La Repubblica è prima di tutto un atteggiamento dei cittadini verso il loro Stato. Essere cittadini di una Repubblica significa essere consci dei propri diritti, ma anche dei propri doveri nei confronti di ciò che è pubblico.

I diritti più basilari dei cittadini della repubblica sono:

  • la possibilità di prendere parte alle decisioni che riguardano la collettività;
  • la possibilità di usufruire di servizi che lo Stato mette a sua disposizione.

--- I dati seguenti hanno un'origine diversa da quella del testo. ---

(** A definition whose two steps wait for each other. *)
Definition cyclicWorkflow : WorkflowDefinition :=
  {| wf_id := "cycle"; wf_name := "Two steps in a cycle";
     wf_description := None;
     steps :=
       [ {| step_id := "a"; step_name := "A"; step_type := "system";
            step_config := ∅; dependencies := Some ["b"] |};
         {| step_id := "b"; step_name := "B"; step_type := "system";
            step_config := ∅; dependencies := Some ["a"] |} ];
     wf_metadata := None |}.

(** A definition with one step of a custom type, for an engine subclass
    whose [executeStep] reports a failed check and asks a person. *)
Definition reviewWorkflow : WorkflowDefinition :=
  {| wf_id := "review"; wf_name := "Checked content";
     wf_description := None;
     steps :=
       [ {| step_id := "quality-check"; step_name := "Quality Assessment";
            step_type := "quality_check"; step_config := ∅;
            dependencies := None |} ];
     wf_metadata := None |}.

Definition executeStep_review (step : WorkflowStep) (state : WorkflowState)
  : StepResult + Thrown :=
  if String.eqb (step_type step) "quality_check" then
    inl {| sr_stepId := step_id step; success := false; data := VUndefined;
           error := Some "quality below threshold";
           requiresHuman := Some
             {| hi_stepId := step_id step; hi_prompt := VStr "Review needed?";
                hi_inputType := VStr "choice";
                hi_options := VArr [VStr "approve_anyway"; VStr "reject"];
                hi_metadata := VUndefined |} |}
  else executeStep_default step state.

(** Calls on a fresh engine: the approval workflow with its answer, and
    the start of the cyclic definition. *)
Definition approval_calls : list Call :=
  [ call_registerWorkflow simpleWorkflow;
    call_startWorkflow "simple-approval" "i1"
      (Some {[ "requestData" := VStr "Sample data for review" ]});
    call_provideHumanInput "i1" (VStr "yes") ].

Definition cycle_calls : list Call :=
  [ call_registerWorkflow cyclicWorkflow;
    call_startWorkflow "cycle" "i1" None ].

(** The data of the emitted events, in order, and the engine after the
    call. *)
Definition events_of {A} (r : option (Engine * list Obs * A)) : list EventData :=
  match r with
  | Some (_, obs, _) => (λ o : Obs, ev_data o.1) <$> obs
  | None => []
  end.

Definition engine_of {A} (r : option (Engine * list Obs * A)) : Engine :=
  match r with
  | Some (e, _, _) => e
  | None => new_engine
  end.

(** *** The framework ([core/HITLFramework.ts]) *)

(** A call of a method of the [HITLInterface] given to the framework. *)
Inductive HITLCall :=
  | requestInput (workflowId : string) (input : HumanInput)
  | notifyWorkflowComplete (workflowId : string) (result : WorkflowState)
  | notifyWorkflowError (workflowId : string) (error : option string).

(** The framework owns an engine; [hitlInterface] tells whether an
    interface was given to the constructor. *)
Record HITLFramework := {
  engine : Engine;
  hitlInterface : bool
}.

(** The constructor. *)
Definition new_framework (hitlInterface : bool) : HITLFramework :=
  {| engine := new_engine; hitlInterface := hitlInterface |}.

(** The three listeners that [setupEventHandlers] puts on the engine:
    what one event makes them call. *)
Definition on_event (hitlInterface : bool) (event : WorkflowEvent) : list HITLCall :=
  if hitlInterface then
    match ev_data event with
    | human_input_required humanInput _ =>
        [requestInput (ev_workflowId event) humanInput]
    | workflow_completed state =>
        [notifyWorkflowComplete (ev_workflowId event) state]
    | workflow_failed _ error =>
        [notifyWorkflowError (ev_workflowId event) error]
    | step_started _ _ | step_completed _ _ => []
    end
  else [].

Definition on_events (hitlInterface : bool) (obs : list Obs) : list HITLCall :=
  obs ≫= (λ o, on_event hitlInterface o.1).

Section Framework.
Variable executeStep : WorkflowStep → WorkflowState → StepResult + Thrown.

(** [HITLFramework.registerWorkflow] *)
Definition framework_registerWorkflow (workflow : WorkflowDefinition)
    (fw : HITLFramework) : HITLFramework :=
  {| engine := registerWorkflow workflow (engine fw);
     hitlInterface := hitlInterface fw |}.

(** [HITLFramework.startWorkflow]: the framework after the call, the
    calls received by the interface and the completion of the call. *)
Definition framework_startWorkflow (fw : HITLFramework)
    (workflowId instanceId : string) (initialData : option (gmap string Value))
  : option (HITLFramework * list HITLCall * Completion string) :=
  '(e, obs, r) ← startWorkflow executeStep (engine fw) workflowId instanceId initialData;
  Some ({| engine := e; hitlInterface := hitlInterface fw |},
        on_events (hitlInterface fw) obs, r).

(** [HITLFramework.provideInput], also the listener of the event
    ['human_input'] of the interface. *)
Definition framework_provideInput (fw : HITLFramework)
    (instanceId : string) (input : Value)
  : option (HITLFramework * list HITLCall * Completion unit) :=
  '(e, obs, r) ← provideHumanInput executeStep (engine fw) instanceId input;
  Some ({| engine := e; hitlInterface := hitlInterface fw |},
        on_events (hitlInterface fw) obs, r).

(** [HITLFramework.getWorkflowState], [HITLFramework.getPendingInput] *)
Definition framework_getWorkflowState (fw : HITLFramework) (instanceId : string)
  : option WorkflowState :=
  getWorkflowState (engine fw) instanceId.

Definition framework_getPendingInput (fw : HITLFramework) (instanceId : string)
  : option HumanInput :=
  getPendingHumanInput (engine fw) instanceId.

End Framework.

(** *** Further notions used by the properties *)

(** [done'] is [done] followed by ids of steps of the definition, each
    of them not completed and with its dependencies completed at the
    time it was appended. *)
Inductive appends (workflow : WorkflowDefinition) : list string → list string → Prop :=
  | appends_none done : appends workflow done done
  | appends_step done step done' :
      step ∈ steps workflow →
      step_id step ∉ done →
      (∀ dep, dep ∈ default [] (dependencies step) → dep ∈ done) →
      appends workflow (done ++ [step_id step]) done' →
      appends workflow done done'.

(** The events after which the loop goes on. *)
Definition goes_on_after (d : EventData) : bool :=
  match d with
  | step_started _ _ | step_completed _ _ => true
  | human_input_required _ _ | workflow_completed _ | workflow_failed _ _ => false
  end.

(** An [executeStep] whose human-input requests carry the id of the
    step that asks, as the default one does. *)
Definition own_requests
    (executeStep : WorkflowStep → WorkflowState → StepResult + Thrown) : Prop :=
  ∀ step state result h,
    executeStep step state = inl result → requiresHuman result = Some h →
    hi_stepId h = step_id step.

(** The instance a call works on. *)
Definition call_instance (c : Call) : option string :=
  match c with
  | call_registerWorkflow _ => None
  | call_startWorkflow _ uuid _ => Some uuid
  | call_provideHumanInput instanceId _ => Some instanceId
  end.

(** No step is completed twice, and the step that waits for an answer
    is not completed. *)
Definition no_repeats (e : Engine) : Prop :=
  ∀ instanceId state,
    states e !! instanceId = Some state →
    NoDup (completedSteps state) ∧
    ∀ h, pendingHumanInputs e !! instanceId = Some h →
         hi_stepId h ∉ completedSteps state.

(** The engine with the approval workflow registered, the engine in
    which its instance waits for the review, and the state and the
    request of that instance. *)
Definition approval_engine : Engine := registerWorkflow simpleWorkflow new_engine.

Definition paused_engine : Engine :=
  default new_engine (last (replay executeStep_default (take 2 approval_calls))).

Definition paused_state : WorkflowState :=
  default (initial_state "i1" "simple-approval" None) (states paused_engine !! "i1").

Definition paused_request : HumanInput :=
  default {| hi_stepId := ""; hi_prompt := VUndefined; hi_inputType := VUndefined;
             hi_options := VUndefined; hi_metadata := VUndefined |}
          (pendingHumanInputs paused_engine !! "i1").

(** The ids of the steps that the events of a call report as
    completed, in the order of the events. *)
Definition completed_id (event : WorkflowEvent) : option string :=
  match ev_data event with
  | step_completed stepId _ => Some stepId
  | _ => None
  end.

Definition completions (obs : list Obs) : list string :=
  omap (λ o : Obs, completed_id o.1) obs.

End Workflow.
(** ** The LLM dispatch manager *)

Module LLM.

(** *** Types ([quality/llm/types.ts], [LLMProviderFactory.ts]) *)

(** ['openai' | 'anthropic' | 'gemini'] *)
Inductive LLMProviderType := openai | anthropic | gemini.

#[global] Instance LLMProviderType_eq_dec : EqDecision LLMProviderType.
Proof. solve_decision. Defined.

(** The string that a provider type is. *)
Definition type_name (t : LLMProviderType) : string :=
  match t with
  | openai => "openai"
  | anthropic => "anthropic"
  | gemini => "gemini"
  end.

Inductive Role := system | user | assistant.

#[global] Instance Role_eq_dec : EqDecision Role.
Proof. solve_decision. Defined.

Record LLMMessage := {
  msg_role : Role;
  msg_content : string
}.

(** Fields of type [number?]. The adapters only test them for
    [null]/[undefined] and pass them on. *)
Record LLMOptions := {
  opt_temperature : option Q;
  opt_maxTokens : option Q;
  opt_model : option string;
  opt_timeout : option Q
}.

Definition no_options : LLMOptions :=
  {| opt_temperature := None; opt_maxTokens := None; opt_model := None;
     opt_timeout := None |}.

Record Usage := {
  promptTokens : N;
  completionTokens : N;
  totalTokens : N
}.

Record LLMResponse := {
  resp_content : string;
  resp_usage : option Usage;
  resp_model : string;
  resp_provider : string
}.

Record LLMProviderConfig := {
  apiKey : string;
  baseUrl : option string;
  defaultModel : option string;
  defaultOptions : option LLMOptions
}.

(** *** Provider adapters *)

(** An instance of a subclass of the abstract class [BaseLLMProvider]:
    its fields and its two abstract or overridable methods. A provider
    call that fails throws an [Error]; [inr] carries its message. The
    answer of a provider to a request is a function of the request. *)
Record BaseLLMProvider := {
  name : string;
  supportedModels : list string;
  config : LLMProviderConfig;
  chat : list LLMMessage → option LLMOptions → LLMResponse + string;
  isHealthy : bool
}.

(** [a || b] on optional strings: the empty string is falsy. *)
Definition or_string (a : option string) (b : option string) : option string :=
  match a with
  | Some s => if String.eqb s "" then b else Some s
  | None => b
  end.

(** [BaseLLMProvider.getModel]; the lists of supported models of the
    adapters are constants that are not empty. *)
Definition getModel (supportedModels : list string) (config : LLMProviderConfig)
    (options : option LLMOptions) : string :=
  default (hd "" supportedModels)
    (or_string (options ≫= opt_model) (or_string (defaultModel config) None)).

(** [BaseLLMProvider.prompt] *)
Definition provider_prompt (p : BaseLLMProvider) (prompt : string)
    (options : option LLMOptions) : LLMResponse + string :=
  chat p [{| msg_role := user; msg_content := prompt |}] options.

(** [BaseLLMProvider.isHealthy], for subclasses that do not override it. *)
Definition isHealthy_base
    (chat : list LLMMessage → option LLMOptions → LLMResponse + string) : bool :=
  match chat [{| msg_role := user; msg_content := "Hello" |}]
             (Some {| opt_temperature := Some 0%Q; opt_maxTokens := Some (5 # 1)%Q;
                      opt_model := None; opt_timeout := None |}) with
  | inl _ => true
  | inr _ => false
  end.

(** *** The Gemini adapter ([providers/GeminiProvider.ts]) *)

(** One entry of the chat history: [{ role, parts: [{ text }] }]. *)
Record GeminiContent := {
  gc_role : string;
  gc_parts : list string
}.

Record GenerationConfig := {
  gen_temperature : Q;
  gen_maxOutputTokens : Q
}.

(** What the adapter hands to the SDK: [getGenerativeModel({ model })],
    [startChat({ history, generationConfig })] and
    [sendMessage(message)]. *)
Record GeminiRequest := {
  req_model : string;
  req_history : list GeminiContent;
  req_generationConfig : GenerationConfig;
  req_message : string
}.

Record UsageMetadata := {
  promptTokenCount : option N;
  candidatesTokenCount : option N;
  totalTokenCount : option N
}.

(** [result.response]: [text()] and [usageMetadata]. *)
Record GeminiResult := {
  res_text : string;
  res_usageMetadata : option UsageMetadata
}.

(** The module [@google/generative-ai], as far as the adapter uses it,
    for a client made with an API key. *)
Record GeminiSDK := {
  sendMessage : string → GeminiRequest → GeminiResult + Thrown;
  generateContent : string → string → string → unit + Thrown
}.

Definition gemini_name : string := "gemini".

Definition gemini_supportedModels : list string :=
  ["gemini-1.5-pro"; "gemini-1.5-flash"; "gemini-1.0-pro"].

(** The constructor: [{ defaultModel, baseUrl, ...config }]. *)
Definition gemini_config (config : LLMProviderConfig) : LLMProviderConfig :=
  {| apiKey := apiKey config;
     baseUrl := Some (default "https://generativelanguage.googleapis.com/v1beta"
                        (baseUrl config));
     defaultModel := Some (default "gemini-1.5-pro" (defaultModel config));
     defaultOptions := defaultOptions config |}.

Il primo diritto fu messo in pratica con una “democrazia rappresentativa”, per la quale i cittadini scelgono i loro rappresentanti in Parlamento. Oggi i cittadini non scelgono i loro rappresentanti, ma spesso solo i loro capi; ora che i partiti non si basano più su chiare ideologie che possono guidare i cittadini nella scelta di una condotta di governo, la scelta è diventata una pura questione di “consumo”: si sceglie per il prodotto politico meglio pubblicizzato. Il voto non serve quindi più a prendere parte alle decisioni, ma solo a scegliere chi comanda.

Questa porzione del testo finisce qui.